I recently heard Martin Dockrell of ASH state categorically at a public health conference that the illicit tobacco problem was a fabrication of the tobacco industry, and there was no evidence for it in reality. His point was rather undermined by a speaker later in the day, when a trading standards officer (who after all are the one who deal with enforcement in the UK) dedicated almost his entire presentation to the problems of counterfeit (and smuggled) tobacco

Mr A said...

You only have one folder for "Tobacco Control talking utter bollocks"?
It must be a Helluva big folder!

Alan Bates said...

Sorry to go off-topic at the start! Feel free to delete ...
I was surprised to see e cigs on sale at our local small Tesco. Not just on display but right at the front of the Customer Service cum tobacco desk!

Ten Motives rechargable electronic cigarettes
http://www.10motives.com/

Michael J. McFadden said...

Since tobacco is a consumer good that only a minority of the population enjoys, and since smuggling has nothing to do with taxation, then it would seem likely that there must also be a huge problem with BROCCOLI smuggling!


Illegal broccoli has been known to have had insects walk on it and even defecate on it during its growth cycle. The remains of such transgressions can never entirely been removed, and those who have bought their broccoli from "the green van man" never know just how much insect feces they're getting in their diet or feeding to their children.

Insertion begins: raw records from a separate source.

(** Modelled from the spec: [Policy._default_predictions], the zero
    vector over the domain's actions (4.4). *)
Definition zero_predictions (domain : Domain.t) : list Q :=
  replicate (Domain.num_actions domain) 0%Q.

(** Modelled from the spec: [MemoizationPolicy._prediction_result], the
    vote for one action (4.4). *)
Definition one_hot (action_name : Text) (tracker : Tracker) (domain : Domain.t) : res (list Q) :=
  idx ← Domain.index_for_action domain action_name;
  match idx with
  | Some i => Ok (<[i := 1%Q]> (zero_predictions domain))
  | None => Raise TypeError
  end.

Definition greet : UserUttered :=
  {| Msg.text := Some "hello"; Msg.intent_name := Some "greet"; Msg.entities := [] |}.

Definition no_loop : ActiveLoopInfo :=
  {| loop_name := None; loop_validate := None; loop_rejected := None |}.

(** A tracker that has just received the user message [greet]. *)
Definition tracker_greet : Tracker :=
  {| sender_id := "default";
     events := [mkEvent (EvActionExecuted ACTION_LISTEN_NAME None None) 0;
                mkEvent (EvUserUttered greet) 0];
     projection :=
       {| latest_action := {[ ACTION_NAME := ACTION_LISTEN_NAME ]};
          latest_message := Some greet;
          active_loop := no_loop;
          followup_action := None;
          paused := false |} |}.

Definition tie_policy : RulePolicy.t :=
  {| RulePolicy.lookup_RULES := tie_lookup;
     RulePolicy.lookup_RULES_FOR_LOOP_UNHAPPY_PATH := [];
     RulePolicy._core_fallback_threshold := 3 # 10;
     RulePolicy._fallback_action_name := ACTION_DEFAULT_FALLBACK_NAME;
     RulePolicy._enable_fallback_prediction := true;
     RulePolicy.prediction_states := fun _ _ => [live_aa_bb];
     RulePolicy.super_default_predictions := zero_predictions;
     RulePolicy._prediction_result := one_hot |}.

(** A conversation inside the loop [loop_form]. *)
Definition in_loop (rejected : option bool) : ActiveLoopInfo :=
  {| loop_name := Some "loop_form"; loop_validate := None; loop_rejected := rejected |}.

Remember: ONLY buy verified, government-approved broccoli for the happiest and healthiest life!


You'll thank me later.


- MJM

Rob said...

You don't have to be mentally I'll to work in tobacco control but it helps.

Rob said...

Fucking iPhone spell checker!!!! Gah

Lysistrata Eleftheria said...

One of the members of another forum I frequent has this as their signature: "The broccoli was soon gone. But the hurt remained." :)

moonrakin said...

I think they don't care about the truth of their assertions on independent importing... any old bollocks will suffice.


The key thing here is word association mind games. The game is to repeat illicit + illegal + cigarettes + tobacco in publicly funded advertising and arse licking media PR churnalism as many times as possible. Gannet Media (Newsquest UK) newspaper articles on his seem to have had the comments disabled.